[Your assignment]:
Set down all the data again. Change nothing.

*-*-*

(** * gr-aoa: the [switch_sync] block of [python/aoa/switch_sync.py]

    A shallow embedding of the synchronisation state machine, the frame
    binner and the AOA estimator of [switch_sync.work] and
    [switch_sync.calculate_aoa], and of the serial driver of the antenna
    switch, with the properties of the design document stated over it.

    Sample counts and indices are [nat]: every counter of the block starts
    at 0 and is only incremented or reset to 0.  The floating-point
    arithmetic of numpy is kept behind an interface ([float_ops]); the state
    machine is verified for every implementation of that interface.  Two
    instances serve for worked inputs: IEEE 754 binary arithmetic
    ([B64_ops]), which is what numpy computes with, and the exact real
    numbers ([R_ops]), used on samples of power 0 and 1 only.

    The block is modelled twice.  In the first model the bins hold the
    samples themselves; it says what one call does.  In the second
    ([Views]) the bins hold views of the input arrays, as they do in
    numpy, and the contents of the arrays can change from one call to the
    next; the two agree as long as the memory is left as it is. *)

From Stdlib Require Import List Arith Lia Bool Reals Lra.
From Stdlib Require Import ZArith SpecFloat.
From Stdlib Require String Ascii DecimalString.
Import ListNotations.

Set Implicit Arguments.

(** ** Arithmetic interface *)

(** The operations on floating-point numbers used by the block. *)
Record float_ops (F : Type) : Type := {
  f0      : F;                 (* 0.0 *)
  fadd    : F -> F -> F;       (* a + b *)
  fmul    : F -> F -> F;       (* a * b *)
  fdiv    : F -> F -> F;       (* a / b *)
  fge     : F -> F -> bool;    (* a >= b *)
  of_nat  : nat -> F;          (* int to float *)
  fpi     : F;                 (* numpy.pi *)
  radians : F -> F;            (* numpy.radians *)
  fcos    : F -> F;            (* numpy.cos *)
  fsin    : F -> F;            (* numpy.sin *)
  np_abs  : F * F -> F;        (* numpy.abs of a complex number *)
  np_sum  : list F -> F;       (* numpy.sum *)
  to_f32  : F -> F;            (* conversion to single precision *)
  to_f32_zero : to_f32 f0 = f0 (* which keeps 0.0 *)
}.

(** Exact real arithmetic as an instance. *)
Definition R_ops : float_ops R := {|
  f0      := 0%R;
  fadd    := Rplus;
  fmul    := Rmult;
  fdiv    := Rdiv;
  fge     := fun a b => if Rle_dec b a then true else false;
  of_nat  := INR;
  fpi     := PI;
  radians := fun d => (d * PI / 180)%R;
  fcos    := cos;
  fsin    := sin;
  np_abs  := fun z => sqrt (fst z * fst z + snd z * snd z);
  np_sum  := fun l => fold_right Rplus 0%R l;
  to_f32  := fun a => a;
  to_f32_zero := eq_refl
|}.

(** ** Outcomes of a call *)

(** [Done a]: the call returns; [IndexError]: a list index out of range is
    raised; [OutOfFuel]: the [while] loop has not finished within the
    allowed number of iterations. *)
Inductive outcome (A : Type) : Type :=
| Done (a : A)
| IndexError
| OutOfFuel.

Arguments IndexError {A}.
Arguments OutOfFuel {A}.

(** ** Generic list helpers *)

(** Python's [l[a:b]] for [0 <= a]. *)
Definition slice {A : Type} (a b : nat) (l : list A) : list A :=
  firstn (b - a) (skipn a l).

*-*-*

[Reply]:
(** * gr-aoa: the [switch_sync] block of [python/aoa/switch_sync.py]

    A shallow embedding of the synchronisation state machine, the frame
    binner and the AOA estimator of [switch_sync.work] and
    [switch_sync.calculate_aoa], and of the serial driver of the antenna
    switch, with the properties of the design document stated over it.

    Sample counts and indices are [nat]: every counter of the block starts
    at 0 and is only incremented or reset to 0.  The floating-point
    arithmetic of numpy is kept behind an interface ([float_ops]); the state
    machine is verified for every implementation of that interface.  Two
    instances serve for worked inputs: IEEE 754 binary arithmetic
    ([B64_ops]), which is what numpy computes with, and the exact real
    numbers ([R_ops]), used on samples of power 0 and 1 only.

    The block is modelled twice.  In the first model the bins hold the
    samples themselves; it says what one call does.  In the second
    ([Views]) the bins hold views of the input arrays, as they do in
    numpy, and the contents of the arrays can change from one call to the
    next; the two agree as long as the memory is left as it is. *)

From Stdlib Require Import List Arith Lia Bool Reals Lra.
From Stdlib Require Import ZArith SpecFloat.
From Stdlib Require String Ascii DecimalString.
Import ListNotations.

Set Implicit Arguments.

(** ** Arithmetic interface *)

(** The operations on floating-point numbers used by the block. *)
Record float_ops (F : Type) : Type := {
  f0      : F;                 (* 0.0 *)
  fadd    : F -> F -> F;       (* a + b *)
  fmul    : F -> F -> F;       (* a * b *)
  fdiv    : F -> F -> F;       (* a / b *)
  fge     : F -> F -> bool;    (* a >= b *)
  of_nat  : nat -> F;          (* int to float *)
  fpi     : F;                 (* numpy.pi *)
  radians : F -> F;            (* numpy.radians *)
  fcos    : F -> F;            (* numpy.cos *)
  fsin    : F -> F;            (* numpy.sin *)
  np_abs  : F * F -> F;        (* numpy.abs of a complex number *)
  np_sum  : list F -> F;       (* numpy.sum *)
  to_f32  : F -> F;            (* conversion to single precision *)
  to_f32_zero : to_f32 f0 = f0 (* which keeps 0.0 *)
}.

(** Exact real arithmetic as an instance. *)
Definition R_ops : float_ops R := {|
  f0      := 0%R;
  fadd    := Rplus;
  fmul    := Rmult;
  fdiv    := Rdiv;
  fge     := fun a b => if Rle_dec b a then true else false;
  of_nat  := INR;
  fpi     := PI;
  radians := fun d => (d * PI / 180)%R;
  fcos    := cos;
  fsin    := sin;
  np_abs  := fun z => sqrt (fst z * fst z + snd z * snd z);
  np_sum  := fun l => fold_right Rplus 0%R l;
  to_f32  := fun a => a;
  to_f32_zero := eq_refl
|}.

(** ** Outcomes of a call *)

(** [Done a]: the call returns; [IndexError]: a list index out of range is
    raised; [OutOfFuel]: the [while] loop has not finished within the
    allowed number of iterations. *)
Inductive outcome (A : Type) : Type :=
| Done (a : A)
| IndexError
| OutOfFuel.

Arguments IndexError {A}.
Arguments OutOfFuel {A}.

(** ** Generic list helpers *)

(** Python's [l[a:b]] for [0 <= a]. *)
Definition slice {A : Type} (a b : nat) (l : list A) : list A :=
  firstn (b - a) (skipn a l).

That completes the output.